ABSTRACT

This study is an attempt to describe, analyse, and clarify some controversies which arise in attempting to understand quality and equality in Iranian education, and in particular policies in response to problems whose solutions were remote, given the peculiar conditions of Iranian history, culture, and politics. The prospects of achieving a major amelioration, which both enlarged quantity and heightened quality, were vitiated by the formal struggle to expand primary education and extend higher education, struggles which have, on the whole, not been effective. In that sense, it is argued, the explosion of population in recent decades, which shows no sign of abating, prevailed against an increase in either quality or equality of education.
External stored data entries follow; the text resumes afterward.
(* ===== verification/Prelude.v ===== *)
(** * Capucho OS: a verification of the kernel's core in Rocq

    Capucho OS (src/) is a small x86_64 kernel in Rust.  The boot loader maps the
    physical memory and passes a memory map; [lib::init] sets up the interrupt
    controllers, paging and the heap; [kernel_main] then reads the ACPI tables,
    takes control from the firmware, hands interrupts over to the APICs,
    enumerates the PCI bus and looks at the SATA controller before it switches the
    machine off.  This development models the parts that hold the kernel's own
    logic, as executable functions, and proves what makes them correct, or where
    they are not, what they do instead.

    ** The parts and the files

    - [Prelude] (this file): panics, results, the state-and-panic monad [M], total
      weakest preconditions [wp], machine integers, bits, lists, automation.
    - [Platform]: what the [bootloader] and [x86_64] crates give the kernel, as
      type classes with laws ([BootInfo], [Addresses], [Mapper], [Translate]), and a
      reference instance of each.  The laws of the mapper say which frames hold page
      tables, so that theorems can tell what became of every frame that was taken.
    - [Bus]: port instructions, volatile accesses and [hlt] over an abstract
      hardware state.
    - [FrameAllocator], [Bootstrap], [FrameInit]: memory/frame_allocator/mod.rs and
      bootstrap.rs.  The allocator is a record of the memory map, the cursor and
      the bitmap words; the bootstrap allocator serves the page tables and the
      pages of the bitmap itself; [init] builds the one from the other.
    - [Memory]: memory/mod.rs, the paging context (mapper and allocator) behind
      [PAGING_CTX]; [mmap_dev], [unmap], [map_range], [memory_init].
    - [Heap]: allocator.rs, [init_heap] over [map_range].
    - [AcpiHandler]: the reference-counted mapping table of acpi.rs and the regions
      of acpi/handlers.rs, over [mmap_dev] and [unmap].
    - [Acpi]: acpi.rs, [enable] and the sleep states, with [lib::sleep].
    - [Pci]: pci.rs, and the PCI accesses of acpi/handlers.rs.
    - [Vga]: vga_buffer.rs, the text console.
    - [Interrupts]: interrupts/controller.rs (the PICs and the local APIC) and the
      timer and keyboard handlers of interrupts/mod.rs, which use [Vga].
    - [Apic]: apic.rs, redirection entries, IO APICs and [apic_init], over [Memory]
      and [Interrupts].
    - [Ahci]: ahci.rs, the register structures of the SATA controller.
    - [Locks]: the lock operations of all these functions on one processor, as a
      step relation with interrupts between any two operations.
    - [Format]: the texts [core::fmt] makes of literals and numbers.
    - [Serial]: serial.rs and logger.rs, the serial port and the log lines.
    - [Exceptions]: gdt.rs, and the descriptor table and exception handlers of
      interrupts/mod.rs, over [Vga] and [Memory].
    - [AcpiTables]: [bios_get_acpi] of acpi.rs, over [AcpiHandler].
    - [Kernel]: lib.rs, [init] as the composition of the parts on the record
      [Kernel] of their states, the timer, the test runner and the exits.
    - [Main]: main.rs, [kernel_main] and the panic handler on the record [Machine],
      which adds the console, the serial static, the handler's table and the AML
      interpreter to [Kernel].
    - [AmlInterface]: the interface [AmlHandler] of acpi/handlers.rs, its
      implementation by [AcpiHandler] and [Pci], and AML code as any program over it.

    A Rust function that changes state is a function of the monad [M S], where [S]
    is the part of the kernel's state it can reach (the fields of [self], the
    static behind a lock, the hardware); a pure one that can panic returns an
    [outcome].  A panic ends the execution, as the target aborts, and so does a page
    fault, whose handler never returns.  A function that does not return answers
    [never]: it ends in [hlt_loop].  Arithmetic is checked
    at its width, since the kernel is built with the development profile; casts
    truncate.  Frames and pages are their start addresses.

    ** What the theorems show

    - Booting: with enough zeroed memory [init] returns, and every part is ready.
      This composes the theorems of the parts.
    - Locks: no reachable state of the kernel is a deadlock, whatever interrupts
      arrive; a page fault inside the console's critical section is one.
    - Frame allocation: the allocator refines an abstract pool of frames, under any
      sequence of requests; clients never own the same frame; [init] terminates,
      and every frame it takes backs the bitmap or holds a page table and is marked,
      as are the forbidden regions; the bitmap words that are used lie in mapped
      memory.  Frames behind the cursor are lost, stale memory counts as used frames,
      the end of the bitmap slice is unmapped, and region lookup answers the next
      region for every frame but the first of a region.
    - Paging and heap: every branch of [mmap_dev], with the region types it accepts
      and when it succeeds; unmapping restores the mappings, and only page tables
      stay in use; [map_range] takes distinct free frames; the heap is fully backed,
      and its set-up succeeds when there are frames enough.
    - ACPI memory: the reference counts are exact over any run; a mapped region is
      accessible and its release restores the state; the interpreter's accesses
      keep their frame for good, and fault when they cross into a page that is not
      mapped; whatever AML code does, the counts grow by its accesses; the definition
      blocks stay mapped and held.
    - Power: the wait for the firmware is bounded, with the exact bound; the words
      written to enter a sleep state.
    - PCI: configuration accesses reach exactly the named register; enumeration is
      complete and exact; the AML accesses at every offset and width: byte reads are
      right, 16-bit accesses take the wrong half of a register, narrow writes clear
      its other bytes.
    - Console and log: the screen is always the end of an append-only log; the
      serial line carries the lines of a reference format.
    - Exceptions: exactly the kernel's vectors have handlers, the double fault has
      its own stack; the text of the reports.
    - Interrupts: the PICs' programming from any state, the handover, the end of
      interrupt on every branch; the handlers acknowledge what they serve.
    - APIC: tables read back what was written; the routing [apic_init] sets up;
      the choice of an IO APIC; what the entry setters really do.
    - SATA: the controller that is chosen, the mapping of its registers, the ports
      the accessors select and write.

    Hypotheses are well-formedness conditions of the state ([wf], [ctx_ok],
    [handler_ok], [shows], [serial_ok]), which the operations preserve, and the
    laws of the device or crate the code calls; a witness in a module at the end of
    each file applies every theorem that has hypotheses to a concrete machine.

    ** Bounds

    All loops are structural: over lists the code iterates on, over ranges, or over
    the 300 rounds of [enable_poll].  The only fuel is that of [hex_digits], the
    number of digits of the width, and [hex_digits_value] shows it is enough.
    Physical addresses have 52 bits, mapped ones lie in the lower half ([2 ^ 47]);
    memory maps have frame numbers below [2 ^ 40].

    ** What is not modelled

    The page tables themselves, the AML interpreter, the ACPI table parser, the
    keyboard decoder, the buddy allocator, the UART driver, the level filter of the
    log and the devices are not in the repository; they are parameters with the
    laws the code relies on.  A panic carries no state, so what the devices saw of an
    operation that panics is not described.  Page faults are modelled for the memory
    accesses of the AML handler; the drivers access registers they have mapped.  In
    the files of the parts a lock is taken once per operation and released on return,
    so an operation is a state transformer; the interplay of locks with interrupts is
    the subject of [Locks].  Interrupts that arrive during [init] and [kernel_main]
    are not interleaved with their state.  The trace messages of the ACPI handler and
    of the frame allocators, the [Debug] format of redirection entries and the
    functions generated for [cargo test] are left out.

    ** Plan

    Next: theorems about the whole of [kernel_main] (its order of effects up to the
    words that switch the machine off), and interrupts interleaved with the state
    of the parts. *)

From stdpp Require Export base numbers list strings gmap.
From Stdlib Require Export ZArith Lia.
(* ===== verification/FrameAllocator.v ===== *)
(** * The global frame allocator (src/memory/frame_allocator/mod.rs)

    [GlobalFrameAllocator] hands out physical frames of the regions the boot
    loader marks usable and remembers in a bitmap of [u32] words which frames
    are in use.  This file models every operation but [init] (see FrameInit.v),
    relates the bitmap to a set of frame numbers, and shows that the allocator
    refines an abstract pool of frames. *)

From S2P Require Import Prelude Platform.
From stdpp Require Import sorting.
Local Open Scope Z_scope.

(** ** The code *)

Record GlobalFrameAllocator : Type := mkAllocator {
  memory_map : list MemoryRegion;
  next_usable : Z;
  bitmap : list Z;
}.

Definition set_next_usable (i : Z) (a : GlobalFrameAllocator) : GlobalFrameAllocator :=
  mkAllocator (memory_map a) i (bitmap a).
Definition set_bitmap (b : list Z) (a : GlobalFrameAllocator) : GlobalFrameAllocator :=
  mkAllocator (memory_map a) (next_usable a) b.

(** Index of the word of a frame in the bitmap, and the mask of its bit. *)
Definition frame_idx_to_parts (idx : Z) : Z * Z :=
  let int := as_usize idx / 32 in
  let bit := as_u32 idx mod 32 in
  (int, Z.shiftl 1 bit).

Definition is_used (a : GlobalFrameAllocator) (idx : Z) : outcome bool :=
  let '(int, mask) := frame_idx_to_parts idx in
  w ← index (bitmap a) int;
  mret (negb (Z.land w mask =? 0)).

Definition mark_used (idx : Z) : M GlobalFrameAllocator unit :=
  a ← get;
  let '(int, mask) := frame_idx_to_parts idx in
  w ← lift (index (bitmap a) int);
  put (set_bitmap (<[Z.to_nat int := Z.lor w mask]> (bitmap a)) a).

Definition mark_unused (idx : Z) : M GlobalFrameAllocator unit :=
  a ← get;
  let '(int, mask) := frame_idx_to_parts idx in
  w ← lift (index (bitmap a) int);
  put (set_bitmap (<[Z.to_nat int := Z.land w (not_w 32 mask)]> (bitmap a)) a).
Although the growth of population must be considered as one of the decisive factors which inhibited extensions in the quality and equality of education, many other factors also must be taken into consideration, including financial constraints, literacy problems, persistent gender differences, uneven development (especially between rural and urban areas), and war. Equally, the persistence of tensions between the potency of traditional forms of culture and governance, and a desire for some of the material wealth associated with the West (Wallerstein 1978, Mazrui 1980), which are at times held to have led to a renascent nationalism and particularism among Arab nations, are a further feature of the Iranian context, which has since 1979 been grounded upon a “resurrection” (Mazrui 1980, 7) of the Islamic vision.